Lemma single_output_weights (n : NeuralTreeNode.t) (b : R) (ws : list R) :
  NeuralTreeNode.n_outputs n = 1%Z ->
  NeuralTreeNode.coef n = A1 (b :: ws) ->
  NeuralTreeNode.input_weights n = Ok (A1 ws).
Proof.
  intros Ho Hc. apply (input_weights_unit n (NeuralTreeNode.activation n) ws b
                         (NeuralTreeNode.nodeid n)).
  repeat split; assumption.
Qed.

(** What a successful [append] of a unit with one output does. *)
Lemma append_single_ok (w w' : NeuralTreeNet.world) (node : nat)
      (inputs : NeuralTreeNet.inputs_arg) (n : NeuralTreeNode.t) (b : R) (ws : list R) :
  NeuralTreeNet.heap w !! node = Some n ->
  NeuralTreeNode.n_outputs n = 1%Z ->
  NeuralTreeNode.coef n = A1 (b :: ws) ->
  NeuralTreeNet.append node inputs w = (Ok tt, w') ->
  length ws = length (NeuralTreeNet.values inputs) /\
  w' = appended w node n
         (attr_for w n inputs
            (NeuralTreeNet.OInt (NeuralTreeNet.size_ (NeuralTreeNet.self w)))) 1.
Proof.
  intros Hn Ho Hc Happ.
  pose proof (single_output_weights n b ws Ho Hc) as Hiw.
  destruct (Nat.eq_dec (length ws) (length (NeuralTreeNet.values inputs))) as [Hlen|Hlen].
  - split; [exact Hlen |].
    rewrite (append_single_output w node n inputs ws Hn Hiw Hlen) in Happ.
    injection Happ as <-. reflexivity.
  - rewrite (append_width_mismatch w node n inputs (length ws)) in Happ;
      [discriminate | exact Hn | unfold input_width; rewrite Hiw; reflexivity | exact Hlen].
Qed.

» What this task involves
Give all the entries again exactly; leave none out.

» Answer space
Lemma single_output_weights (n : NeuralTreeNode.t) (b : R) (ws : list R) :
  NeuralTreeNode.n_outputs n = 1%Z ->
  NeuralTreeNode.coef n = A1 (b :: ws) ->
  NeuralTreeNode.input_weights n = Ok (A1 ws).
Proof.
  intros Ho Hc. apply (input_weights_unit n (NeuralTreeNode.activation n) ws b
                         (NeuralTreeNode.nodeid n)).
  repeat split; assumption.
Qed.

(** What a successful [append] of a unit with one output does. *)
Lemma append_single_ok (w w' : NeuralTreeNet.world) (node : nat)
      (inputs : NeuralTreeNet.inputs_arg) (n : NeuralTreeNode.t) (b : R) (ws : list R) :
  NeuralTreeNet.heap w !! node = Some n ->
  NeuralTreeNode.n_outputs n = 1%Z ->
  NeuralTreeNode.coef n = A1 (b :: ws) ->
  NeuralTreeNet.append node inputs w = (Ok tt, w') ->
  length ws = length (NeuralTreeNet.values inputs) /\
  w' = appended w node n
         (attr_for w n inputs
            (NeuralTreeNet.OInt (NeuralTreeNet.size_ (NeuralTreeNet.self w)))) 1.
Proof.
  intros Hn Ho Hc Happ.
  pose proof (single_output_weights n b ws Ho Hc) as Hiw.
  destruct (Nat.eq_dec (length ws) (length (NeuralTreeNet.values inputs))) as [Hlen|Hlen].
  - split; [exact Hlen |].
    rewrite (append_single_output w node n inputs ws Hn Hiw Hlen) in Happ.
    injection Happ as <-. reflexivity.
  - rewrite (append_width_mismatch w node n inputs (length ws)) in Happ;
      [discriminate | exact Hn | unfold input_width; rewrite Hiw; reflexivity | exact Hlen].
Qed.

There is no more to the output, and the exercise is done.